On August 5, 2022, MGT Capital Investments, Inc. (the "Company"), a Delaware corporation, entered into a securities purchase agreement (the "Securities Purchase Agreement") with Capital Ten Management, LLC, a Delaware limited liability company (the "Investor"), pursuant to which the Company (i) sold 22,800,000 shares of common stock, $0.001 par value per share, of the Company (the "Common Stock"), and (ii) issued three warrants, each to purchase 7,600,0000 shares of Common Stock (collectively, the "Warrants") for consideration of $228,000. Subject to the terms and adjustments in the Warrants, the Warrants are exercisable at initial prices of $0.03, $0.06, and $0.12 per share, for three years from August 5, 2022. The Investor has the option to exercise all or any part of the Warrants on a cashless or cash basis.

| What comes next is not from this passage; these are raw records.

Definition _knownGroups_literal : gmap string Group.t :=
  list_to_map [
    ("1024", Group.mk
      (Str (
         "EEAF0AB9ADB38DD69C33F80AFA8FC5E86072618775FF3C0B9EA2314C" +:+
         "9C256576D674DF7496EA81D3383B4813D692C6E0E0D5D8E250B98BE4" +:+
         "8E495C1D6089DAD15DC7D7B46154D6B6CE8EF4AD69B15D4982559B29" +:+
         "7BCF1885C529F566660E57EC68EDBC3C05726CC02FD4CBF4976EAA9A" +:+
         "FD5138FE8376435B9FC61D2FC0EB06E3"))
      (Num 2));
    ("1536", Group.mk
      (Str (
         "9DEF3CAFB939277AB1F12A8617A47BBBDBA51DF499AC4C80BEEEA961" +:+
         "4B19CC4D5F4F5F556E27CBDE51C6A94BE4607A291558903BA0D0F843" +:+
         "80B655BB9A22E8DCDF028A7CEC67F0D08134B1C8B97989149B609E0B" +:+
         "E3BAB63D47548381DBC5B1FC764E3F4B53DD9DA1158BFD3E2B9C8CF5" +:+
         "6EDF019539349627DB2FD53D24B7C48665772E437D6C7F8CE442734A" +:+
         "F7CCB7AE837C264AE3A9BEB87F8A2FE9B8B5292E5A021FFF5E91479E" +:+
         "8CE7A28C2442C6F315180F93499A234DCF76E3FED135F9BB"))
      (Num 2));
    ("2048", Group.mk
      (Str (
         "AC6BDB41324A9A9BF166DE5E1389582FAF72B6651987EE07FC319294" +:+
         "3DB56050A37329CBB4A099ED8193E0757767A13DD52312AB4B03310D" +:+
         "CD7F48A9DA04FD50E8083969EDB767B0CF6095179A163AB3661A05FB" +:+
         "D5FAAAE82918A9962F0B93B855F97993EC975EEAA80D740ADBF4FF74" +:+
         "7359D041D5C33EA71D281E446B14773BCA97B43A23FB801676BD207A" +:+
         "436C6481F1D2B9078717461A5B9D32E688F87748544523B524B0D57D" +:+
         "5EA77A2775D2ECFA032CFBDBF52FB3786160279004E57AE6AF874E73" +:+
         "03CE53299CCC041C7BC308D82A5698F3A8D0C38271AE35F8E9DBFBB6" +:+
         "94B5C803D89F7AE435DE236D525F54759B65E372FCD68EF20FA7111F" +:+
         "9E4AFF73"))
      (Num 2));
    ("3072", Group.mk
      (Str (
         "FFFFFFFFFFFFFFFFC90FDAA22168C234C4C6628B80DC1CD129024E08" +:+
         "8A67CC74020BBEA63B139B22514A08798E3404DDEF9519B3CD3A431B" +:+
         "302B0A6DF25F14374FE1356D6D51C245E485B576625E7EC6F44C42E9" +:+
         "A637ED6B0BFF5CB6F406B7EDEE386BFB5A899FA5AE9F24117C4B1FE6" +:+
         "49286651ECE45B3DC2007CB8A163BF0598DA48361C55D39A69163FA8" +:+
         "FD24CF5F83655D23DCA3AD961C62F356208552BB9ED529077096966D" +:+
         "670C354E4ABC9804F1746C08CA18217C32905E462E36CE3BE39E772C" +:+
         "180E86039B2783A2EC07A28FB5C55DF06F4C52C9DE2BCBF695581718" +:+
         "3995497CEA956AE515D2261898FA051015728E5A8AAAC42DAD33170D" +:+
         "04507A33A85521ABDF1CBA64ECFB850458DBEF0A8AEA71575D060C7D" +:+
         "B3970F85A6E1E4C7ABF5AE8CDB0933D71E8C94E04A25619DCEE3D226" +:+
         "1AD2EE6BF12FFA06D98A0864D87602733EC86A64521F2B18177B200C" +:+
         "BBE117577A615D6C770988C0BAD946E208E24FA074E5AB3143DB5BFC" +:+
         "E0FD108E4B82D120A93AD2CAFFFFFFFFFFFFFFFF"))
      (Num 5));
    ("4096", Group.mk
      (Str (
         "FFFFFFFFFFFFFFFFC90FDAA22168C234C4C6628B80DC1CD129024E08" +:+
         "8A67CC74020BBEA63B139B22514A08798E3404DDEF9519B3CD3A431B" +:+
         "302B0A6DF25F14374FE1356D6D51C245E485B576625E7EC6F44C42E9" +:+
         "A637ED6B0BFF5CB6F406B7EDEE386BFB5A899FA5AE9F24117C4B1FE6" +:+
         "49286651ECE45B3DC2007CB8A163BF0598DA48361C55D39A69163FA8" +:+
         "FD24CF5F83655D23DCA3AD961C62F356208552BB9ED529077096966D" +:+
         "670C354E4ABC9804F1746C08CA18217C32905E462E36CE3BE39E772C" +:+
         "180E86039B2783A2EC07A28FB5C55DF06F4C52C9DE2BCBF695581718" +:+
         "3995497CEA956AE515D2261898FA051015728E5A8AAAC42DAD33170D" +:+
         "04507A33A85521ABDF1CBA64ECFB850458DBEF0A8AEA71575D060C7D" +:+
         "B3970F85A6E1E4C7ABF5AE8CDB0933D71E8C94E04A25619DCEE3D226" +:+
         "1AD2EE6BF12FFA06D98A0864D87602733EC86A64521F2B18177B200C" +:+
         "BBE117577A615D6C770988C0BAD946E208E24FA074E5AB3143DB5BFC" +:+
         "E0FD108E4B82D120A92108011A723C12A787E6D788719A10BDBA5B26" +:+
         "99C327186AF4E23C1A946834B6150BDA2583E9CA2AD44CE8DBBBC2DB" +:+
         "04DE8EF92E8EFC141FBECAA6287C59474E6BC05D99B2964FA090C3A2" +:+
         "233BA186515BE7ED1F612970CEE2D7AFB81BDD762170481CD0069127" +:+
         "D5B05AA993B4EA988D8FDDC186FFB7DC90A6C08F4DF435C934063199" +:+
         "FFFFFFFFFFFFFFFF"))
      (Num 5));
    ("6144", Group.mk
      (Str (
         "FFFFFFFFFFFFFFFFC90FDAA22168C234C4C6628B80DC1CD129024E08" +:+
         "8A67CC74020BBEA63B139B22514A08798E3404DDEF9519B3CD3A431B" +:+
         "302B0A6DF25F14374FE1356D6D51C245E485B576625E7EC6F44C42E9" +:+
         "A637ED6B0BFF5CB6F406B7EDEE386BFB5A899FA5AE9F24117C4B1FE6" +:+
         "49286651ECE45B3DC2007CB8A163BF0598DA48361C55D39A69163FA8" +:+
         "FD24CF5F83655D23DCA3AD961C62F356208552BB9ED529077096966D" +:+
         "670C354E4ABC9804F1746C08CA18217C32905E462E36CE3BE39E772C" +:+
         "180E86039B2783A2EC07A28FB5C55DF06F4C52C9DE2BCBF695581718" +:+
         "3995497CEA956AE515D2261898FA051015728E5A8AAAC42DAD33170D" +:+
         "04507A33A85521ABDF1CBA64ECFB850458DBEF0A8AEA71575D060C7D" +:+
         "B3970F85A6E1E4C7ABF5AE8CDB0933D71E8C94E04A25619DCEE3D226" +:+
         "1AD2EE6BF12FFA06D98A0864D87602733EC86A64521F2B18177B200C" +:+
         "BBE117577A615D6C770988C0BAD946E208E24FA074E5AB3143DB5BFC" +:+
         "E0FD108E4B82D120A92108011A723C12A787E6D788719A10BDBA5B26" +:+
         "99C327186AF4E23C1A946834B6150BDA2583E9CA2AD44CE8DBBBC2DB" +:+
         "04DE8EF92E8EFC141FBECAA6287C59474E6BC05D99B2964FA090C3A2" +:+
         "233BA186515BE7ED1F612970CEE2D7AFB81BDD762170481CD0069127" +:+
         "D5B05AA993B4EA988D8FDDC186FFB7DC90A6C08F4DF435C934028492" +:+
         "36C3FAB4D27C7026C1D4DCB2602646DEC9751E763DBA37BDF8FF9406" +:+
         "AD9E530EE5DB382F413001AEB06A53ED9027D831179727B0865A8918" +:+
         "DA3EDBEBCF9B14ED44CE6CBACED4BB1BDB7F1447E6CC254B33205151" +:+
         "2BD7AF426FB8F401378CD2BF5983CA01C64B92ECF032EA15D1721D03" +:+
         "F482D7CE6E74FEF6D55E702F46980C82B5A84031900B1C9E59E7C97F" +:+
         "BEC7E8F323A97A7E36CC88BE0F1D45B7FF585AC54BD407B22B4154AA" +:+
         "CC8F6D7EBF48E1D814CC5ED20F8037E0A79715EEF29BE32806A1D58B" +:+
         "B7C5DA76F550AA3D8A1FBFF0EB19CCB1A313D55CDA56C9EC2EF29632" +:+
         "387FE8D76E3C0468043E8F663F4860EE12BF2D5B0B7474D6E694F91E" +:+
         "6DCC4024FFFFFFFFFFFFFFFF"))
      (Num 5));
    ("8192", Group.mk
      (Str (
         "FFFFFFFFFFFFFFFFC90FDAA22168C234C4C6628B80DC1CD129024E08" +:+
         "8A67CC74020BBEA63B139B22514A08798E3404DDEF9519B3CD3A431B" +:+
         "302B0A6DF25F14374FE1356D6D51C245E485B576625E7EC6F44C42E9" +:+
         "A637ED6B0BFF5CB6F406B7EDEE386BFB5A899FA5AE9F24117C4B1FE6" +:+
         "49286651ECE45B3DC2007CB8A163BF0598DA48361C55D39A69163FA8" +:+
         "FD24CF5F83655D23DCA3AD961C62F356208552BB9ED529077096966D" +:+
         "670C354E4ABC9804F1746C08CA18217C32905E462E36CE3BE39E772C" +:+
         "180E86039B2783A2EC07A28FB5C55DF06F4C52C9DE2BCBF695581718" +:+
         "3995497CEA956AE515D2261898FA051015728E5A8AAAC42DAD33170D" +:+
         "04507A33A85521ABDF1CBA64ECFB850458DBEF0A8AEA71575D060C7D" +:+
         "B3970F85A6E1E4C7ABF5AE8CDB0933D71E8C94E04A25619DCEE3D226" +:+
         "1AD2EE6BF12FFA06D98A0864D87602733EC86A64521F2B18177B200C" +:+
         "BBE117577A615D6C770988C0BAD946E208E24FA074E5AB3143DB5BFC" +:+
         "E0FD108E4B82D120A92108011A723C12A787E6D788719A10BDBA5B26" +:+
         "99C327186AF4E23C1A946834B6150BDA2583E9CA2AD44CE8DBBBC2DB" +:+
         "04DE8EF92E8EFC141FBECAA6287C59474E6BC05D99B2964FA090C3A2" +:+
         "233BA186515BE7ED1F612970CEE2D7AFB81BDD762170481CD0069127" +:+
         "D5B05AA993B4EA988D8FDDC186FFB7DC90A6C08F4DF435C934028492" +:+
         "36C3FAB4D27C7026C1D4DCB2602646DEC9751E763DBA37BDF8FF9406" +:+
         "AD9E530EE5DB382F413001AEB06A53ED9027D831179727B0865A8918" +:+
         "DA3EDBEBCF9B14ED44CE6CBACED4BB1BDB7F1447E6CC254B33205151" +:+
         "2BD7AF426FB8F401378CD2BF5983CA01C64B92ECF032EA15D1721D03" +:+
         "F482D7CE6E74FEF6D55E702F46980C82B5A84031900B1C9E59E7C97F" +:+
         "BEC7E8F323A97A7E36CC88BE0F1D45B7FF585AC54BD407B22B4154AA" +:+
         "CC8F6D7EBF48E1D814CC5ED20F8037E0A79715EEF29BE32806A1D58B" +:+
         "B7C5DA76F550AA3D8A1FBFF0EB19CCB1A313D55CDA56C9EC2EF29632" +:+
         "387FE8D76E3C0468043E8F663F4860EE12BF2D5B0B7474D6E694F91E" +:+
         "6DBE115974A3926F12FEE5E438777CB6A932DF8CD8BEC4D073B931BA" +:+
         "3BC832B68D9DD300741FA7BF8AFC47ED2576F6936BA424663AAB639C" +:+
         "5AE4F5683423B4742BF1C978238F16CBE39D652DE3FDB8BEFC848AD9" +:+
         "22222E04A4037C0713EB57A81A23F0C73473FC646CEA306B4BCBC886" +:+
         "2F8385DDFA9D4B7FA2C087E879683303ED5BDD3A062B3CF5B3A278A6" +:+
         "6D2A13F83F44F82DDF310EE074AB6A364597E899A0255DC164F31CC5" +:+
         "0846851DF9AB48195DED7EA1B1D510BD7EE74D73FAF36BC31ECFA268" +:+
         "359046F4EB879F924009438B481C6CD7889A002ED5EE382BC9190DA6" +:+
         "FC026E479558E4475677E9AA9E3050E2765694DFC81F56E880B96E71" +:+
         "60C980DD98EDD3DFFFFFFFFFFFFFFFFF"))
      (Num 19))  ].

Definition srp_initial : srp_state :=
  {| _didInitKnownGroups := false; _knownGroups := _knownGroups_literal |}.

(** ** Collaborator: BigInteger ([sjcl.bn]) *)

(** Modelled from the spec: [sjcl.bn] (core/bn.js is not part of this
    file).  The specification describes it as an arbitrary-precision
    integer with add, sub, mul, mulmod, powermod and mod; a [bn] is the
    integer it denotes. *)
Definition bn : Type := Z.

(** Modelled from the spec: [x.add(y)], unbounded integer addition. *)
Definition bn_add (x y : bn) : bn := x + y.

(** Modelled from the spec: [x.sub(y)], integer subtraction; the result
    may be negative. *)
Definition bn_sub (x y : bn) : bn := x - y.

(** Modelled from the spec: [x.mul(y)], unbounded integer multiplication. *)
Definition bn_mul (x y : bn) : bn := x * y.

(** Modelled from the spec: [x.mod(n)], the reduction into [[0, n)]. *)
Definition bn_mod (x n : bn) : bn := x mod n.

(** Modelled from the spec: [x.mulmod(y, n)], modular multiplication. *)
Definition bn_mulmod (x y n : bn) : bn := (x * y) mod n.

(** Modelled from the spec: [x.powermod(e, n)], modular exponentiation. *)
Definition bn_powermod (x e n : bn) : bn := (x ^ e) mod n.

(** The value of one hexadecimal digit, in either case. *)
Definition hex_digit (c : ascii) : option Z :=
  let n := Z.of_nat (nat_of_ascii c) in
  if (48 <=? n) && (n <=? 57) then Some (n - 48)
  else if (65 <=? n) && (n <=? 70) then Some (n - 55)
  else if (97 <=? n) && (n <=? 102) then Some (n - 87)
  else None.

Definition is_hex (s : string) : bool :=
  forallb (fun c => bool_decide (is_Some (hex_digit c))) (list_ascii_of_string s).

(** Modelled from the spec: the integer a hexadecimal literal denotes,
    most significant digit first, as the constructor of [sjcl.bn] reads
    it.  Only strings of hexadecimal digits are in its domain (every
    literal of the catalog is one, [catalog_literals_hex]). *)
Definition hex_value (s : string) : Z :=
  fold_left (fun acc c => 16 * acc + default 0 (hex_digit c)) (list_ascii_of_string s) 0.

(** Modelled from the spec: [new sjcl.bn(it)], which materializes a
    hexadecimal-string literal or a small-integer literal into BigInteger
    form, and copies a BigInteger. *)
Definition bn_new (it : field) : field :=
  match it with
  | Str s => Bn (hex_value s)
  | Num n => Bn n
  | Bn z => Bn z
  end.

(** ** Property access *)

(** [Number.prototype.toString]: the decimal form of an integer-valued
    Number.  It is what the engine prints for the integers up to 2^53 in
    magnitude, every bit size among them; above, the engine prints the
    shortest digits that read back as the same Number, and from 10^21 on
    it uses exponent notation. *)
Definition Number_toString (n : Z) : string := pretty n.

(** [i.toString()] for the receivers [knownGroup] can meet. *)
Definition toString (i : jsarg) : M string :=
  match i with
  | JStr s => mret s
  | JNum n => mret (Number_toString n)
  | JUndefined | JNull => throw TypeError
  end.

(** The property names an object initialiser inherits from
    [Object.prototype]. *)
Definition Object_prototype : list string :=
  ["constructor"; "hasOwnProperty"; "isPrototypeOf"; "propertyIsEnumerable";
   "toLocaleString"; "toString"; "valueOf"; "__proto__";
   "__defineGetter__"; "__defineSetter__"; "__lookupGetter__"; "__lookupSetter__"].

(** [o[key]] on the object [_knownGroups]: own properties first, then the
    prototype, else [undefined]. *)
Definition property_get (o : gmap string Group.t) (key : string) : jsval :=
  match o !! key with
  | Some _ => VGroup key
  | None => if bool_decide (key ∈ Object_prototype) then VInherited key else VUndefined
  end.

(** The object behind [group], for the reads [group.N] and [group.g].
    Reading a property of [undefined] raises.  A member inherited from
    [Object.prototype] has no [N] and no [g]: the read gives [undefined]
    and the method call made on it raises the same [TypeError], which the
    embedding raises at the read.  ([_initKnownGroups] meets neither case:
    the keys it looks up are the decimal strings of [_knownGroupSizes].) *)
Definition deref (group : jsval) : M Group.t :=
  match group with
  | VGroup key =>
      groups ← gets _knownGroups;
      match groups !! key with
      | Some o => mret o
      | None => throw TypeError
      end
  | VInherited _ | VUndefined => throw TypeError
  end.

(** [group.N = v] and [group.g = v]. *)
Definition assign_N (group : jsval) (v : field) : M unit :=
  match group with
  | VGroup key =>
      modify (fun st => mkState (_didInitKnownGroups st)
        (alter (fun o => Group.mk v (Group.g o)) key (_knownGroups st)))
  | VInherited _ | VUndefined => throw TypeError
  end.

Unless specifically defined herein, the capitalized terms shall have the meanings as defined in the respective documents attached hereto. A copy of the Securities Purchase Agreement and a Form of Warrant is attached hereto as Exhibits 10.1 and 10.2, respectively, and are incorporated herein by reference. The descriptions of the Securities Purchase Agreement and the Form of Warrant contained herein do not purport to be complete and are qualified in their entirety by the terms of the Securities Purchase Agreement and the Form of Warrant attached hereto.

Item 3.02. Unregistered Sales of Equity Securities.

The information contained in Item 1.01 is hereby incorporated by reference.

The issuance of these securities is being made in reliance upon an exemption from registration provided under Section 4(a)(2) of the Securities Act of 1933, as amended.

As of August 5, 2022, the Company had 683,770,903 shares of Common Stock outstanding.

Item 9.01. Financial Statements and Exhibits.





(d) Exhibits




Exhibit
Number                                  Description
10.1        Securities Purchase Agreement dated August 5, 2022.*
10.2        Form of Warrant issued by Company to Investor dated August 5, 2022.
104       Cover Page Interactive Data File (embedded within the Inline XBRL
          document)



* The schedules and exhibits have been omitted pursuant to Item 601(a)(5) of Regulation S-K and certain information has been redacted in accordance with Item 601(a)(6) of Regulation S-K. The Company agrees to furnish supplementally a copy of such schedules and exhibits, or any section thereof, to the SEC upon request.